Agreements with an estimated 70 countries in place as a result of EU membership would cease in a no-deal scenario and mean tariffs are applied on 29 March when the UK leaves the EU, according to CBI Scotland.
The warning came after Scottish secretary David Mundell yesterday indicated he was ready to back a move to remove control of the Brexit process from the government and return it to the Commons to avoid a “no-deal” scenario.
The Prime Minister’s EU withdrawal deal has already been rejected overwhelmingly by the Commons over concerns about the Northern Irish backstop. She is now seeking clarifications to this with EU leaders before bringing it back to the Commons, but with just weeks until exit day, the prospect of no-deal appears increasingly likely.
Scotland’s finance secretary Derek Mackay told MSPs yesterday the Scottish economy faced being tipped into a recession “worse than the 2008 financial crash” under a no-deal Brexit. And CBI Scotland director Tracy Black spelled out the impact of leaving without a deal for exporters.
“Overnight businesses in Scotland could cease to enjoy the benefits of tariff-free trade with, and easy access to, crucial markets for products and services from Canada to South Korea,” she said.

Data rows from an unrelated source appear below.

(** What a member needs to follow a commit: it stays a member, and holds the
    private keys of its leaf and of the nodes above it. *)
Record follows (c : Ciphersuite) (g : MlsGroup) (committer : LeafNodeIndex) (removed : list LeafNodeIndex) (owned : list EncryptionKeyPair) : Prop := {
  fo_index : 0 <= own_leaf_index g;
  fo_other : own_leaf_index g <> committer;
  fo_member : is_Some (leaves_of (public_group g) (own_leaf_index g));
  fo_stays : own_leaf_index g ∉ removed;
  fo_generated : Forall (generated c) owned;
  fo_keys key : key ∈ encryption_keys (TreeSync_empty_diff (treesync (public_group g))) (own_leaf_index g) -> key ∈ owned.*1
}.

(** The next epoch as the committer [i] and the member [j] have staged it. *)
Record same_next (ts : TreeSync) (c : Ciphersuite) (i j : LeafNodeIndex) (owned : list EncryptionKeyPair) (mi mj : MemberStagedCommitState) : Prop := {
  sn_diff : msc_staged_diff mj = msc_staged_diff mi;
  sn_secrets : exists secrets context size,
    split_secrets secrets context size i = (msc_group_epoch_secrets mi, msc_message_secrets mi) /\
    split_secrets secrets context size j = (msc_group_epoch_secrets mj, msc_message_secrets mj);
  sn_leaf : msc_update_path_leaf_node mj = msc_update_path_leaf_node mi;
  sn_generated : tree_generated c (TreeSync_empty_diff (TreeSync_merge_diff (spg_staged_diff (msc_staged_diff mi)) ts));
  sn_keys key : key ∈ encryption_keys (TreeSync_empty_diff (TreeSync_merge_diff (spg_staged_diff (msc_staged_diff mi)) ts)) j ->
    key ∈ (owned ++ msc_new_keypairs mj).*1
}.

Lemma staged_keys c ts h d d' staged j (owned : list bytes) : original_tree (diff (pgd_diff d)) = ts_tree ts -> tree_sync_ok (pgd_diff d) h -> hashed c (pgd_diff d) h ->
  pgd_diff d' = pgd_diff d -> PublicGroupDiff_into_staged_diff d' = Ok staged -> tree_generated c (pgd_diff d) -> 0 <= j -> is_Some (leaf_at (pgd_diff d) j) ->
  (forall key, key ∈ encryption_keys (pgd_diff d) j -> key ∈ owned) ->
  let s := TreeSync_empty_diff (TreeSync_merge_diff (spg_staged_diff staged) ts) in
  tree_generated c s /\ forall key, key ∈ encryption_keys s j -> key ∈ owned.
Proof.
  intros Eo Hok Hh Ed Est Hg Hj Hs Hk. destruct (merge_spec c ts (pgd_diff d) h Eo Hok Hh) as (x & Ex & Htree & Hreads).
  unfold PublicGroupDiff_into_staged_diff in Est. rewrite Ed, Ex in Est. injection Est as <-. cbn [spg_staged_diff].
  destruct Htree as (_ & Hok' & _). destruct (merged_reads _ _ h Hok' Hreads) as [Hkept Hl]. split.
  - apply (kept_generated c _ _ Hg Hkept). intros k leaf Hk0 El. left. by rewrite Hl in El.
  - intros key Hin. apply Hk. eapply (encryption_keys_kept _ _ h h); try done. by apply Hl.
Qed.

(** C1: all who follow a commit reach the same epoch.  Let a member build a commit
    from any proposals, and another member of the same epoch accept its proposals,
    find the PSKs the committer has loaded, remain in the group and hold the private
    keys of its leaf and of its direct path.  Then the other member stages the
    commit: it decrypts the path, its confirmation tag matches, and it ends with the
    committer's tree, group context and transcript hashes and the committer's secrets
    of the next epoch, each with a secret tree of its own leaf.  It then holds the
    private keys of its direct path in the new tree, all of whose keys are generated
    ones, so that the next commit can be followed too.  An observer of the public
    group stages the same public state. *)
Theorem members_agree map_order now now' pr gi gj st stage f b commit q' inline h old leaves :
  let c := MlsGroup_ciphersuite gi in let i := own_leaf_index gi in
  let q := staged_proposal_queue (built_staged_commit b) in
  same_epoch gi gj -> group_ok (public_group gi) h -> tree_generated c (TreeSync_empty_diff (treesync (public_group gi))) ->
  build_internal map_order now pr gi stage f = Ok b -> 0 <= i -> (forall r, r ∈ removed_leaves q -> 0 <= r) ->
  (forall kp, draw_leaf_keypair pr = Ok kp -> generated c kp) ->
  (forall kp, kp ∈ map fst (add_proposals q) -> exists pair, generated c pair /\ pair.1 = encryption_key (kp_leaf_node kp)) ->
  inline_queued c (Sender_Member i) (map proposal (queued_proposals q)) = Ok inline -> NoDup (map proposal_reference inline) ->
  validate_commit now' (public_group gj) (built_commit b) = Ok (commit, q', i) ->
  (load_psks (resumption_psk_store gj) (map fst (psk_proposals q)) st).1 = Ok (loaded_psks stage) ->
  follows c gj i (removed_leaves q) (old ++ leaves) ->
  exists mi mj, staged_state (built_staged_commit b) = GroupMember mi /\
    member_stage_commit now' gj st (built_commit b) old leaves = Ok {| staged_proposal_queue := q'; staged_state := GroupMember mj |} /\
    same_next (treesync (public_group gj)) c i (own_leaf_index gj) (old ++ leaves) mi mj /\
    stage_commit (M := MemberStagedCommitState) now' (public_group gj) (built_commit b) = Ok {| staged_proposal_queue := q'; staged_state := PublicState {|
      psc_staged_diff := msc_staged_diff mi; psc_update_path_leaf_node := msc_update_path_leaf_node mi |} |}.
Proof.
  intros c i q Hse Hg Hgen Hb Hi Hr0 Hdraw Hadds Einl Hnd Hv Hpsk Hf.
  apply build_internal_ok in Hb as (q0 & ou & dend & Hb & Hq & Hrem). apply build_on_ok in Hb
    as (v & d1 & with_path & path & d2 & content & d3 & context & psk_secret & tag & d4 & staged & Ea & Esr & Hwp & Epath & Ebody & Esender & E3 & Ectx & Epsk & Etag & E4 & Est & Ebc & Eq & Est').
  unfold q in *. rewrite Eq in *. clear q Eq. rename q0 into q. pose proof (same_epoch_diff gi gj Hse) as Ediff.
  assert (Ec : MlsGroup_ciphersuite gj = c) by (unfold MlsGroup_ciphersuite, PublicGroup_ciphersuite; by rewrite <- (se_context _ _ Hse : group_context _ = group_context _)).
  rewrite Ebc in Hv |- *.
  destruct (validate_commit_ok _ _ _ _ _ _ Hv) as (Ecm & _ & _ & _ & _). cbn [set_confirmation_tag ac_content] in Ecm. rewrite Ebody in Ecm. injection Ecm as <-.
  assert (Hni : i ∉ removed_leaves q).
  { intros Hin. rewrite (proj1 (apply_proposals_value _ _ _ _ _ Ea)) in Esr. pose proof (existsb_false_elem _ _ Esr i Hin) as Hn. cbv beta in Hn. by rewrite bool_decide_true in Hn. }
  destruct (received_queue now' (public_group gj) (set_confirmation_tag tag content) q q' {| commit_proposals := commit_list q; commit_path := pcr_encrypted_path path |} i inline
    Hq Esender eq_refl Hni (eq_trans (f_equal (fun c => inline_queued c _ _) Ec) Einl) Hnd Hv) as (Hq' & Esame & Hu & Hext).
  destruct (applied_tree (public_group gi) h q v d1 (Some i) Hg Hgen Hu Hrem Hr0 Hadds Ea) as (_ & Epk & (s1 & Ed1) & Eo & (h1 & Hready & Hhash) & Hgen1 & _ & _ & Hmem).
  destruct Hf as [Hj0 Hji Hjm Hjr Hjg Hjk]. unfold leaves_of in Hjm. rewrite <- (se_tree _ _ Hse) in Hjm, Hjk |- *.
  destruct (Hmem (own_leaf_index gj) Hj0 Hjm Hjr) as (Elj & Hjx & Hjk1). assert (Hsj : is_Some (leaf_at (pgd_diff d1) (own_leaf_index gj))) by (by rewrite Elj).
  assert (Ecd : gc_ciphersuite (pgd_context d1) = c) by (by rewrite Ed1).
  pose proof (apply_proposals_same q q' (Some (own_leaf_index gi)) (Some (own_leaf_index gj)) (PublicGroup_empty_diff (public_group gi)) Esame Hq Hq' Hu) as Eaj.
  pose proof (apply_proposals_same q q' (Some (own_leaf_index gi)) None (PublicGroup_empty_diff (public_group gi)) Esame Hq Hq' Hu) as Ean.
  rewrite Ea in Eaj, Ean. set (vj := mkApplyProposalsValues _ _ _ _ _ _) in Eaj. set (vn := mkApplyProposalsValues _ _ _ _ _ _) in Ean.
  destruct (path_shared pr i v (leaf_node_parameters stage) with_path d1 path d2 h1 Epath) as (Hok2 & Hh2 & Eo2 & Hgen2 & Hobs & Hrecv);
    rewrite ?Ecd in *; [by split; auto|done|done|done|done|by exists (own_leaf_index gj)|].
  assert (Evj : self_removed vj = false).
  { cbn. apply not_true_is_false. intros (r & Hr & E)%existsb_exists. apply bool_decide_eq_true in E. injection E as <-. by apply Hjr, list_elem_of_In. }
  destruct (Hrecv gj vj old leaves Ec Evj eq_refl eq_refl eq_refl Hj0 Hji Hsj Hjx Hjg (fun key Hk => Hjk key (Hjk1 key Hk))) as (kps & lkp & Eproc & Hsj2 & Hkeys).
  assert (Eext : external_init_proposal_option vj = None) by (by rewrite (proj2 (apply_proposals_value _ _ _ _ _ Eaj))).
  set (secrets := epoch_of c (epoch_secret_of c (joiner_of c (default (Secret_zero c) (pcr_commit_secret path))
    (ge_init_secret (group_epoch_secrets gi)) context) psk_secret context)).
  assert (Esec : derive_epoch_secrets gj st vj (group_epoch_secrets gj) (default (CommitSecret_zero_secret c) (pcr_commit_secret path)) context = Ok secrets).
  { rewrite (derive_epoch_secrets_ok _ _ _ _ _ _ (loaded_psks stage) psk_secret); [|done|cbn; by rewrite Epk|by rewrite Ec].
    cbv zeta. unfold secrets. rewrite Ec. by rewrite (se_secrets _ _ Hse). }
  assert (Ed4 : pgd_diff d4 = pgd_diff d2) by (by destruct (update_transcript_ok _ _ _ _ _ _ E3 E4)).
  destruct (staged_keys c (treesync (public_group gi)) h1 d2 d4 staged (own_leaf_index gj) (((old ++ leaves) ++ kps).*1)
    (eq_trans Eo2 Eo) Hok2 Hh2 Ed4 Est Hgen2 Hj0 Hsj2 Hkeys) as [Hgen' Hkeys'].
  eexists _, _. split; [exact Est'|]. split; [|split].
  - etrans; [eapply (receiver_agrees now' gj st content tag); [|exact Hv|by rewrite Ediff|exact Eproc|exact E3|exact Ectx|exact Esec|by rewrite Ec..|exact Est]|reflexivity].
    rewrite Esender. by intros [= E]; apply Hji.
  - split; [done|by eexists secrets, context, _|done|done|done].
  - unfold stage_commit. rewrite Hv. cbn [mbind outcome_bind commit_path]. destruct (Hobs vn eq_refl) as (d1' & Eobs & Eg).
    rewrite (observer_agrees (public_group gj) content tag {| commit_proposals := commit_list q; commit_path := pcr_encrypted_path path |} q' vn i d1 d1' d2 d3 d4 staged); try done; [by rewrite Ediff|by rewrite (Ec : PublicGroup_ciphersuite _ = c)..].
Qed.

“Many firms are unaware that it’s not just their relationships with EU customers at risk from a no-deal Brexit, but relationships across the globe.
“Individual businesses trading with markets outside the EU would face tariffs worth millions being slapped on them instantaneously. These trade deals span five continents and are vital for the smooth export of our goods and services.
“The risk to these deals is an overlooked danger to our economy and yet another reason why no-deal is not an option for the UK and jeopardises jobs in our communities.”
In Scotland, exports to countries with EU free trade agreements are worth nearly £3.9 billion every year, accounting for almost 14 per cent of the nation’s exports. This figure equates to the annual salaries of 114,000 teachers.
Through these agreements, Scotland exports goods worth £790 million to Norway and £690m to South Korea each year, with the machinery and transport, beverages and tobacco, and mineral fuels sectors among the most exposed.
The warning follows a forecasts showing the Scottish economy could be pushed into recession if the UK leaves the EU without a deal. Scotland’s top economic adviser Gary Gillespie set out the impact of short-term disruption to supply chains over a number of months, and an extended period of disruption, in a report yesterday.
Mr Mundell appealed for the Commons to get behind Mrs May’s agreement to avoid a no-deal. The Scottish secretary was identified as one of four Cabinet ministers who have told the Prime Minister she must extend Article 50 if no-deal looms or he will back a proposal by Labour MP Yvette Cooper allowing parliament to take control.
“I don’t comment on private conversations I’ve had with the Prime Minister,” he said.
“What I have said to her repeatedly is that a no-deal outcome is a very bad outcome for Scotland and the United Kingdom and that we must do everything that we can to avoid that outcome.
“There’s a very, very simple way to avoid that outcome and that is for MPs in all parties to put the interests of Scotland first and vote for a deal, rather than raising the likelihood of a no-deal Brexit. I will do everything I can and whatever I deem necessary to avoid a do-deal Brexit coming about.”